- _Your task_
Leave out the lines before the one with "match weights (length"; output that line and all remaining lines of the records exactly.

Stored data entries
-- -- --
(** ** Runtime: names, projection ids and the window of operations *)

Module Naming.
  (** [Runtime.get_unique_name], on the counter [_unique_id] *)
Definition get_unique_name (unique_id : Z) : Z * string :=
    (unique_id + 1, "x" +:+ pretty unique_id).

  (** The names of [n] calls in a row *)
Fixpoint get_unique_names (n : nat) (unique_id : Z) : Z * list string :=
    match n with
    | O => (unique_id, [])
    | S n' =>
        let '(unique_id1, name) := get_unique_name unique_id in
        let '(unique_id2, names) := get_unique_names n' unique_id1 in
        (unique_id2, name :: names)
    end.
End Naming.

Module Projection.
    (** [for dim, val in enumerate(mask): proj_id = proj_id | (int(val) << dim)] *)
Fixpoint mask_bits (mask : list bool) (dim : Z) (proj_id : Z) : Z :=
      match mask with
      | [] => proj_id
      | val :: rest =>
          mask_bits rest (dim + 1) (Z.lor proj_id (Z.shiftl (Z.b2z val) dim))
      end.

    (** The id [get_projection] asks the context for *)
Definition projection_code (src_dim tgt_dim : Z) (mask : list bool) : Z :=
      let proj_id := mask_bits mask 0 0 in
      Z.lor (Z.lor (Z.shiftl proj_id 8) (Z.shiftl src_dim 4)) tgt_dim.

Section with_context.
    (** [self.core_context.get_projection_id] *)
Context (get_projection_id : Z -> Z).

    (** [Runtime.get_projection] *)
Definition get_projection (src_dim tgt_dim : Z) (mask : list bool) : Z :=
      get_projection_id (projection_code src_dim tgt_dim mask).
End with_context.

    (** [math.factorial] *)
Fixpoint factorial (n : nat) : Z :=
      match n with
      | O => 1
      | S n' => Z.of_nat n * factorial n'
      end.

    (** [code = [(seq[idx + 1 :] < val).sum() for idx, val in enumerate(seq)]] *)
Fixpoint lehmer (seq : list Z) : list Z :=
      match seq with
      | [] => []
      | val :: rest =>
          Z.of_nat (length (filter (fun x => x < val) rest)) :: lehmer rest
      end.

Section with_numpy.
Context `{Numpy}.

    (** [[val * math.factorial(dim - idx - 1) for idx, val in enumerate(code)]],
        from position [idx] on; the counts are [int64] scalars. *)
Fixpoint weights (dim idx : nat) (code : list Z) : result (list Z) :=
      match code with
      | [] => Ok []
      | val :: rest =>
          match int64_mul val (factorial (dim - idx - 1)) with
          | Ok w =>
              match weights dim (S idx) rest with
              | Ok ws => Ok (w :: ws)
              | Raise e => Raise e
              | Diverge => Diverge
              end
          | Raise e => Raise e
          | Diverge => Diverge
          end
      end.

    (** [sum(...)]: from 0, left to right *)
Fixpoint py_sum (acc : Z) (l : list Z) : result Z :=
      match l with
      | [] => Ok acc
      | x :: rest =>
          match int64_add acc x with
          | Ok acc' => py_sum acc' rest
          | Raise e => Raise e
          | Diverge => Diverge
          end
      end.

    (** The factoradic number [get_transpose] computes for [seq] and then
        puts into its projection id *)
Definition factoradic (seq : list Z) : result Z :=
      match weights (length seq) 0 (lehmer seq) with
      | Ok ws => py_sum 0 ws
      | Raise e => Raise e
      | Diverge => Diverge
      end.
End with_numpy.
End Projection.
-- -- --
- _Reply_
      match weights (length seq) 0 (lehmer seq) with
      | Ok ws => py_sum 0 ws
      | Raise e => Raise e
      | Diverge => Diverge
      end.
End with_numpy.
End Projection.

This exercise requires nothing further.